Secondary glaucoma is diagnosed when increased intraocular pressure, along with the resulting optic nerve damage, is caused by another condition or factor. The risks and contributing factors may include: eye injury, steroids, and other diseases. There are several types of secondary glaucoma.

  • Pigmentary Glaucoma – This type of secondary, open-angle glaucoma occurs when pigment released from the iris clogs the drain inside the eye and prevents the aqueous fluid from draining properly. This is caused when tiny pigment granules (from the iris – the colored part of the eye) are knocked off by the supporting structures of the lens.
  • Pseudoexfoliative Glaucoma – This is a type of secondary open-angle glaucoma. The drainage canals are unable to effectively allow the fluid of the eye to drain properly, due to a flaky material from the lens on the inside of the eye, which has peeled off and caused blockage. The blockage results in an increased intraocular pressure and optic nerve damage.
  • Traumatic Glaucoma –In this type of secondary, open-angle glaucoma, injury to the eye and resulting scarring results in damage to the drainage area of the eye and can result in increased eye pressure and optic nerve damage. Traumatic glaucoma may occur immediately or many years after the initial injury.
  • Neovascular Glaucoma – This type of secondary open-angle glaucoma can be caused by uncontrolled diabetes, high blood pressure, or other irregularities. It occurs when new blood vessels form and block the eye’s drainage canals. The fluid in the eye cannot drain properly, which increases the intraocular pressure and eventually damages the optic nerve.
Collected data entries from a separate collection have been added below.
(** * RAG API (Milvus + Ollama): ingestion and retrieval orchestration

    A shallow embedding of [src/api/main.py] and the properties of its
    extraction fallback, paragraph chunker, embedding and generation retry
    loops, batch and single-file ingestion, and chat orchestration.

    Python values are modelled as follows.
    - [str] is a list of Unicode code points ([N]); [py] turns a literal
      into one.  [strip], [split] and slicing follow CPython.
    - [int] is [Z]; [Optional[int]] is [option Z]; truthiness is written out.
    - A call that may raise returns a [result]; code that talks to the
      outside world (HTTP backends, the vector store, [time.sleep],
      [uuid.uuid4]) runs in the monad [M], which threads the [trace] of
      events performed so far.  The outside world is an [env] of oracles
      that answer each call from the history of events before it. *)

From Stdlib Require Import String Ascii List ZArith NArith Lia Bool QArith
  DecimalString.
From Equations Require Import Equations.
Import ListNotations.

Local Open Scope Z_scope.

(* ===================================================================== *)
(** ** Python strings *)
(* ===================================================================== *)

Module PyStr.

Definition char := N.
Definition str := list char.

(** A literal, code point by code point. *)
Definition py (s : string) : str :=
  map N_of_ascii (list_ascii_of_string s).

Definition nl : char := 10%N.

(** [len(s)] *)
Definition len (s : str) : Z := Z.of_nat (length s).

(** Truthiness of a string: [if s]. *)
Definition truthy (s : str) : bool :=
  match s with [] => false | _ :: _ => true end.

(** The characters [str.strip()] removes: CPython's
    [_PyUnicode_IsWhitespace]. *)
Definition isspace (c : char) : bool :=
  ((9 <=? c) && (c <=? 13) || (28 <=? c) && (c <=? 32)
   || (c =? 133) || (c =? 160) || (c =? 5760)
   || (8192 <=? c) && (c <=? 8202)
   || (c =? 8232) || (c =? 8233) || (c =? 8239) || (c =? 8287)
   || (c =? 12288))%N.

Fixpoint lstrip (s : str) : str :=
  match s with
  | [] => []
  | c :: s' => if isspace c then lstrip s' else s
  end.

Definition rstrip (s : str) : str := rev (lstrip (rev s)).

(** [s.strip()] *)
Definition strip (s : str) : str := rstrip (lstrip s).

(** [s.split("\n")]: never empty, one more piece than there are newlines. *)
Fixpoint split_nl (s : str) : list str :=
  match s with
  | [] => [[]]
  | c :: s' =>
      if (c =? nl)%N then [] :: split_nl s'
      else match split_nl s' with
           | [] => [[c]]
           | l :: ls => (c :: l) :: ls
           end
  end.

(** [sep.join(parts)] *)
Fixpoint join (sep : str) (parts : list str) : str :=
  match parts with
  | [] => []
  | [p] => p
  | p :: ps => p ++ sep ++ join sep ps
  end.

(** [s[i:]] with CPython's clamping of a negative or too large start. *)
Definition slice_from {A} (s : list A) (i : Z) : list A :=
  let n := Z.of_nat (length s) in
  let start := if i <? 0 then Z.max 0 (i + n) else Z.min i n in
  skipn (Z.to_nat start) s.

(** [s[:j]] with the same clamping of the stop. *)
Definition slice_to {A} (s : list A) (j : Z) : list A :=
  let n := Z.of_nat (length s) in
  let stop := if j <? 0 then Z.max 0 (j + n) else Z.min j n in
  firstn (Z.to_nat stop) s.

End PyStr.
Import PyStr.

(* ===================================================================== *)
(** ** The chunker *)
(* ===================================================================== *)

Module Chunker.

(** [[t.strip() for t in text.split("\n") if t.strip()]] *)
Definition paragraphs (text : str) : list str :=
  map strip (filter (fun t => truthy (strip t)) (split_nl text)).

(** [max_chunks and len(chunks) >= max_chunks] *)
Definition reached (max_chunks : option Z) (chunks : list str) : bool :=
  match max_chunks with
  | None => false
  | Some n => negb (n =? 0) && (n <=? Z.of_nat (length chunks))
  end.

(** [not max_chunks or len(chunks) < max_chunks] *)
Definition below (max_chunks : option Z) (chunks : list str) : bool :=
  match max_chunks with
  | None => true
  | Some n => (n =? 0) || (Z.of_nat (length chunks) <? n)
  end.

(** How the [for] loop of [chunk_text] ends: by the [return] inside it, or
    by running out of paragraphs with the state [(chunks, buf)]. *)
Inductive loop_exit : Type :=
| Returned (chunks : list str)
| Exhausted (chunks : list str) (buf : str).

(** Lines 96-97: the buffer after a flush, [(tail + "\n" + para).strip()]
    with [tail = buf[-overlap:]] if [overlap and len(buf) > overlap], and
    the empty string otherwise. *)
Definition seed (overlap : Z) (buf para : str) : str :=
  let tail := if negb (overlap =? 0) && (overlap <? len buf)
              then slice_from buf (- overlap) else [] in
  strip (tail ++ nl :: para).

Fixpoint chunk_loop (chunk_size overlap : Z) (max_chunks : option Z)
    (paras : list str) (chunks : list str) (buf : str) : loop_exit :=
  match paras with
  | [] => Exhausted chunks buf
  | para :: rest =>
      if len buf + len para + 1 <=? chunk_size then
        chunk_loop chunk_size overlap max_chunks rest chunks
          (strip (buf ++ nl :: para))
      else if truthy buf then
        let chunks' := chunks ++ [buf] in
        if reached max_chunks chunks' then Returned chunks'
        else chunk_loop chunk_size overlap max_chunks rest chunks'
               (seed overlap buf para)
      else
        chunk_loop chunk_size overlap max_chunks rest chunks
          (seed overlap buf para)
  end.

Definition chunk_text (text : str) (chunk_size overlap : Z)
    (max_chunks : option Z) : list str :=
  match chunk_loop chunk_size overlap max_chunks (paragraphs text) [] [] with
  | Returned chunks => chunks
  | Exhausted chunks buf =>
      if truthy buf && below max_chunks chunks then chunks ++ [buf]
      else chunks
  end.

(** The defaults of the signature. *)
Definition default_chunk_size : Z := 1200.
Definition default_overlap : Z := 200.

End Chunker.
Import Chunker.

(* ===================================================================== *)
(** ** Exceptions, results and the outside world *)
(* ===================================================================== *)

Module Runtime.

(** The classes under [requests.exceptions.RequestException] that the two
    retry loops name or meet; [ReadTimeout] is one of them. *)
Inductive request_class : Type :=
| ReadTimeout
| ConnectionError
| HTTPError
| OtherRequestException.

(** The exceptions of the program.  [HTTPException] is FastAPI's and is not
    a [RequestException]. *)
Inductive exn : Type :=
| RequestException (cls : request_class) (msg : str)
| HTTPException (status_code : Z) (detail : str)
| KeyError (key : str)
| ValueError (msg : str)
| OtherError (cls msg : str).

(** [isinstance(e, (ReadTimeout, RequestException))] *)
Definition is_request_exception (e : exn) : bool :=
  match e with
  | RequestException _ _ => true
  | _ => false
  end.

Definition decimal (n : Z) : str :=
  py (NilZero.string_of_int (Z.to_int n)).

(** [str(e)], as an f-string renders [{e}]; an [HTTPException] reads
    [f"{status_code}: {detail}"], a [KeyError] is the [repr] of its key. *)
Definition str_exn (e : exn) : str :=
  match e with
  | RequestException _ msg => msg
  | HTTPException status_code detail =>
      decimal status_code ++ py ": " ++ detail
  | KeyError key => py "'" ++ key ++ py "'"
  | ValueError msg => msg
  | OtherError _ msg => msg
  end.

Inductive result (A : Type) : Type :=
| Ok (a : A)
| Raise (e : exn).
Arguments Ok {A} a.
Arguments Raise {A} e.

Definition float := Q.
Definition vector := list float.

(** A search hit; [hit_text] is [h.entity.get("text")]. *)
Record hit : Type := { hit_text : str; hit_score : float }.

(** What the program does to the outside world, in order. *)
Inductive event : Type :=
| EvEmbeddings (prompt : str)        (* POST {OLLAMA_URL}/api/embeddings *)
| EvChat (prompt : str)              (* POST {OLLAMA_URL}/api/chat *)
| EvSleep (seconds : Z)              (* time.sleep *)
| EvUuid                             (* uuid.uuid4() *)
| EvSearch (qvec : vector) (limit : Z)
| EvInsert (ids : list str) (vectors : list vector) (texts : list str)
| EvFlush.

Definition trace := list event.

(** An HTTP exchange: [requests.post] raises, or returns a response with a
    status code, the text [raise_for_status] would put in its [HTTPError],
    and what [r.json()] gives. *)
Inductive http_reply (J : Type) : Type :=
| NoReply (e : exn)
| Reply (status : Z) (reason : str) (body : result J).
Arguments NoReply {J} e.
Arguments Reply {J} status reason body.

(** The body of an embeddings reply: [None] when the object has no
    ["embedding"] key. *)
Definition embeddings_json := option vector.

(** The body of a chat reply: the value of [message.content] (absent when
    [message] is missing, null or empty, or has no content) and of
    [response] (absent when the key is missing or null). *)
Record chat_json : Type := {
  message_content : option str;
  response : option str
}.

(** The collaborators.  Each oracle sees the events performed before the
    call it answers.  A store operation answers [None] when it succeeds
    and the exception it raises otherwise. *)
Record env : Type := {
  TOP_K : Z;
  embeddings_api : trace -> str -> http_reply embeddings_json;
  chat_api : trace -> str -> http_reply chat_json;
  uuid4 : trace -> str;
  collection_insert :
    trace -> list str -> list vector -> list str -> option exn;
  collection_flush : trace -> option exn;
  collection_search : trace -> vector -> Z -> result (list (list hit))
}.

(** Computations that perform events and may raise. *)
Definition M (A : Type) : Type := trace -> result A * trace.

Definition ret {A} (a : A) : M A := fun tr => (Ok a, tr).

Definition raise {A} (e : exn) : M A := fun tr => (Raise e, tr).

Definition bind {A B} (m : M A) (k : A -> M B) : M B :=
  fun tr =>
    match m tr with
    | (Ok a, tr') => k a tr'
    | (Raise e, tr') => (Raise e, tr')
    end.

(** [try: body / except Exception as e: handler] *)
Definition try_except {A} (body : M A) (handler : exn -> M A) : M A :=
  fun tr =>
    match body tr with
    | (Ok a, tr') => (Ok a, tr')
    | (Raise e, tr') => handler e tr'
    end.

(** A pure call that may raise, run inside [M]. *)
Definition lift {A} (r : result A) : M A := fun tr => (r, tr).

(** Perform one event whose outcome the world decides. *)
Definition perform {A} (ev : event) (outcome : trace -> result A) : M A :=
  fun tr => (outcome tr, tr ++ [ev]).

(** [r.raise_for_status()] *)
Definition raise_for_status (status : Z) (reason : str) : result unit :=
  if (400 <=? status) && (status <? 600)
  then Raise (RequestException HTTPError reason)
  else Ok tt.

End Runtime.
Import Runtime.

Declare Scope py_scope.
Delimit Scope py_scope with py.
Notation "x <- m ;; k" := (bind m (fun x => k))
  (at level 61, m at next level, right associativity) : py_scope.
Notation "m ;;; k" := (bind m (fun _ => k))
  (at level 61, right associativity) : py_scope.

(** Pure code that may raise. *)
Definition rbind {A B} (r : result A) (k : A -> result B) : result B :=
  match r with
  | Ok a => k a
  | Raise e => Raise e
  end.

Fixpoint rmap {A B} (f : A -> result B) (l : list A) : result (list B) :=
  match l with
  | [] => Ok []
  | x :: l' =>
      rbind (f x) (fun y => rbind (rmap f l') (fun ys => Ok (y :: ys)))
  end.

(* ===================================================================== *)
(** ** Reading documents *)
(* ===================================================================== *)

Module Extractor.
Symptoms and Signs – Like the causes of glaucoma, the symptoms and signs can vary. Some patients do not notice any symptoms, while others experience severe eye pain. As with all other forms of glaucoma, untreated secondary glaucoma can lead to complete loss of vision. Some of the symptoms and signs may include:

  • Headaches
  • Severe eye pain
  • Nausea
  • Vomiting
  • Redness of the eye
  • Halos around lights
  • Decreased vision – most notably in peripheral vision, causing tunnel vision
  • Very blurred or loss of vision

Risks and Contributing Factors

Everyone is at risk for developing glaucoma; however, some people have a higher risk than others. The following are possible risks and contributing factors:

  • Everyone over 60 years old, especially Hispanics
  • African Americans over age 40
  • Family history of glaucoma
  • Use of steroids – such as high doses of a steroid inhaler to control severe asthma
  • High eye pressure
  • Thin cornea

  • Abnormal optic nerve anatomy
  • History of eye injury
  • High myopia
  • Hypertension
  • Diabetes
  • Cataracts
  • Eye tumors

 

Diagnosis

Early diagnosis and treatment are essential to detect glaucoma and prevent vision loss. Dr. Smith can detect and diagnosis glaucoma while performing a comprehensive eye exam. He evaluates the pressure inside the eye using tonometry, peripheral vision with a visual field test, and optic nerve damage with dilation. When signs of glaucoma are found during the comprehensive eye exam, further assessment is performed through optical coherence tomography and specialized photographs of the optic disc. Optical coherence tomography uses the reflection of laser light to create a three dimensional image of the optic nerve, providing Dr. Smith with a clear representation of the extent of the damage.

Treatment

It is imperative to begin treatment immediately following the diagnosis of glaucoma. This helps prevent any further damage to the optic nerve, including resulting blindness. Depending upon the type and severity of glaucoma, Dr. Smith may prescribe drops to lower the intraocular pressure, laser treatment to increase the outflow of fluid from the eye, conventional surgery to remove blockage, or create new drainage canals for fluid to drain from the eye.

Continuing glaucoma treatment is the only way to prevent further irreversible damage, which ultimately leads to blindness. Patients may not have any symptoms or may experience discomfort with the current course of treatment; however, one should never discontinue treatment without consulting Dr. Smith. He is always available to discuss the alternative treatment options available to his patients.